Monday, October 22, 2007

Rising healthcare costs and the health insurance industries continuous push to maintain high profits have lead to higher and higher copays. Especially in PT where insurance companies aren't really sure what they are paying for. It's not uncommon for me to have patients come in with insurance benefits that require a $25-$35 copay per visit. Plus, there is usually some arbitrary visit limit to boot! Many patients balk at this, and our first reaction is to sympathize with them and help make excuses why they don't have to come in, or don't have to come in often. Is this the right approach, though?

A colleague and I just had a conversation today regarding this, and Larry Benz, coincidentally, posted his opinions related to copays over at Evidence in Motion. I won't cut and paste what he states, but I will express my take on the issue.

Do not make excuses for a patient's insurance copay. If you think it's too expensive, then did they really need to be in to see you in the first place? If they need your services, then don't be afraid to let them know and provide them with that service.

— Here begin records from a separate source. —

(** [syntax.Parse], one byte at a time.  [stack] holds the items of the
    enclosing groups, [cur] those of the innermost one, [escape] says
    that the previous byte was a backslash, [skip] counts the bytes of a
    repetition already read, and [rep] says that the last item is a
    repetition (a second repetition operator on it is an error). *)
Fixpoint parse (expr s : string) (stack : list (list Regexp))
    (cur : list Regexp) (escape : bool) (skip : nat) (rep : bool)
  : result Regexp :=
  match s with
  | EmptyString =>
      if escape then inr (SyntaxError "trailing backslash at end of expression" expr)
      else match stack with
           | [] => inl (concat cur)
           | _ :: _ => inr (SyntaxError "missing closing )" expr)
           end
  | String c s' =>
      match skip with
      | S skip' => parse expr s' stack cur escape skip' rep
      | O =>
          if escape then
            if Ascii.eqb c "d"%char then
              parse expr s' stack (Digit :: cur) false 0 false
            else if (nat_of_ascii c <? 128)%nat && negb (isAlnum c) then
              parse expr s' stack (Literal c :: cur) false 0 false
            else inr (SyntaxError "unsupported" expr)
          else if Ascii.eqb c "\"%char then
            parse expr s' stack cur true 0 rep
          else if Ascii.eqb c "("%char then
            match s' with
            | String "?" _ => inr (SyntaxError "unsupported" expr)
            | _ => parse expr s' (cur :: stack) [] false 0 false
            end
          else if Ascii.eqb c ")"%char then
            match stack with
            | [] => inr (SyntaxError "unexpected )" expr)
            | outer :: stack' =>
                parse expr s' stack' (Capture (concat cur) :: outer) false 0 false
            end
          else if Ascii.eqb c "{"%char then
            match parseRepeat s' with
            | None => parse expr s' stack (Literal c :: cur) false 0 false
            | Some (_, None, _) => inr (SyntaxError "unsupported" expr)
            | Some (min, Some max, rest) =>
                if (1000 <? min)%nat || (1000 <? max)%nat || (max <? min)%nat then
                  inr (SyntaxError "invalid repeat count" expr)
                else if rep then
                  inr (SyntaxError "invalid nested repetition operator" expr)
                else
                  match cur with
                  | [] =>
                      inr (SyntaxError "missing argument to repetition operator" expr)
                  | sub :: cur' =>
                      parse expr s' stack (Repeat sub min max :: cur') false
                        (String.length s' - String.length rest) true
                  end
            end
          else if isOperator c || negb (nat_of_ascii c <? 128)%nat then
            inr (SyntaxError "unsupported" expr)
          else parse expr s' stack (Literal c :: cur) false 0 false
      end
  end.
Lemma wired_router (t : nat) r :
  rs !! t = Some (Some r) ->
  let x := CakeX r in
  let y := CakeY r in
  let z := CakeZ r in
  _id r = Z.of_nat t /\
  (0 <= x < X /\ 0 <= y < Y /\ 0 <= z < L) /\
  (exists c, GetOutputChannel r (CakePortXPlus r) = Ok c /\
             leads_to rs c ((x + 1) mod X) y z) /\
  (exists c, GetOutputChannel r (CakePortYPlus r) = Ok c /\
             leads_to rs c x ((y + 1) mod Y) z) /\
  ((x, y) ∈ Cake._elevators self ->
     (exists c, GetOutputChannel r (CakePortZUp r) = Ok c /\
                leads_to rs c x y ((z + 1) mod L)) /\
     (exists c, GetOutputChannel r (CakePortZDown r) = Ok c /\
                leads_to rs c x y ((z - 1 + L) mod L))) /\
  GetOutputChannel r (CakePortEject r) = Ok (Eject (_id r)).
Proof.
  intros Hr. pose proof (cake_bounds self ready) as B.
  destruct (match_lookup _ _ _ _ _ _ wired Hr) as (Ht & Hs & _).
  destruct (final_out_meta self ready _ Ht) as (Hid & Hxyz & _).
  pose proof (elev_of_elem self ready _ Ht) as Helem.
  pose proof (coords_of_range X Y L ltac:(lia) ltac:(lia) _ Ht) as Hc.
  rewrite <- Hs in Hid, Hxyz.
  change (_id (strip_inputs r)) with (_id r) in Hid.
  change (CakeX (strip_inputs r)) with (CakeX r) in Hxyz.
  change (CakeY (strip_inputs r)) with (CakeY r) in Hxyz.
  change (CakeZ (strip_inputs r)) with (CakeZ r) in Hxyz.
  rewrite <- Hxyz in Hc, Helem. cbn [fst snd] in Hc, Helem.
  destruct Hc as [(Hx & Hy & Hz) Hnode].
  cbv zeta. split; [exact Hid|]. split; [auto|].
  assert (0 <= (CakeX r + 1) mod X < X) as Hx1 by (apply Z.mod_pos_bound; lia).
  assert (0 <= (CakeY r + 1) mod Y < Y) as Hy1 by (apply Z.mod_pos_bound; lia).
  assert (0 <= (CakeZ r + 1) mod L < L) as Hz1 by (apply Z.mod_pos_bound; lia).
  assert (0 <= (CakeZ r - 1 + L) mod L < L) as Hz2 by (apply Z.mod_pos_bound; lia).
  change (GetOutputChannel r) with (GetOutputChannel (strip_inputs r)).
  change (CakePortXPlus r) with (CakePortXPlus (strip_inputs r)).
  change (CakePortYPlus r) with (CakePortYPlus (strip_inputs r)).
  change (CakePortZUp r) with (CakePortZUp (strip_inputs r)).
  change (CakePortZDown r) with (CakePortZDown (strip_inputs r)).
  change (CakePortEject r) with (CakePortEject (strip_inputs r)).
  rewrite Hs, Hid.
  assert (leads_to rs (Chan (inplane_id (Z.of_nat t) 0))
            ((CakeX r + 1) mod X) (CakeY r) (CakeZ r)) as HLx.
  { apply leads_to_target; auto. intros t'. rewrite <- Hnode.
    apply (final_in_inplane0 self ready); auto. }
  assert (leads_to rs (Chan (inplane_id (Z.of_nat t) 1))
            (CakeX r) ((CakeY r + 1) mod Y) (CakeZ r)) as HLy.
  { apply leads_to_target; auto. intros t'. rewrite <- Hnode.
    apply (final_in_inplane1 self ready); auto. }
  destruct (elev_of self (Z.of_nat t)) as [e|] eqn:Hel.
  - destruct (final_out_elevator self ready _ e Ht Hel) as (Ho & _ & Hch & Hp).
    destruct (elev_of_Some self ready _ e Ht Hel) as (He & Hl & _).
    rewrite <- Hxyz in Hl, Hch. cbn [fst snd] in Hl, Hch.
    injection Hp as -> -> -> -> ->.
    unfold GetOutputChannel. rewrite Ho, Hch.
    split; [eexists; split; [reflexivity|exact HLx]|].
    split; [eexists; split; [reflexivity|exact HLy]|].
    split; [|reflexivity]. intros _. split.
    + eexists. split; [reflexivity|]. apply leads_to_target; auto.
      intros t'. apply (final_in_vertical self ready e _ _ _ 0); auto; lia.
    + eexists. split; [reflexivity|]. apply leads_to_target; auto.
      intros t'. apply (final_in_vertical self ready e _ _ _ 1); auto; lia.
  - destruct (final_out_plain self _ Ht Hel) as (Ho & _ & Hch & Hp).
    injection Hp as -> -> -> -> ->.
    unfold GetOutputChannel. rewrite Ho, Hch.
    split; [eexists; split; [reflexivity|exact HLx]|].
    split; [eexists; split; [reflexivity|exact HLy]|].
    split; [|reflexivity]. intros Hin. apply Helem in Hin as [e He]. discriminate.
Qed.

End CakeLeads.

Another issue in the area I work in is the difference in copay for a PT owned outpatient clinic vs. a hospital run outpatient clinic. Basically, the PT owned copay is high and the hospital has none. What does one do in this situation? Refer to the hospital to "save" the patient money? If so, then what does that say about your business and your beliefs about your clinical skills when you confirm to this patient that the clinic choice doesn't matter, only the cost (so choose the cheapest?).

In the end, if you are providing quality, outcome oriented, evidence-based treatment, then you should let that prospective patient know that and then give them their moneys worth for treatment without letting that high copay rule over you.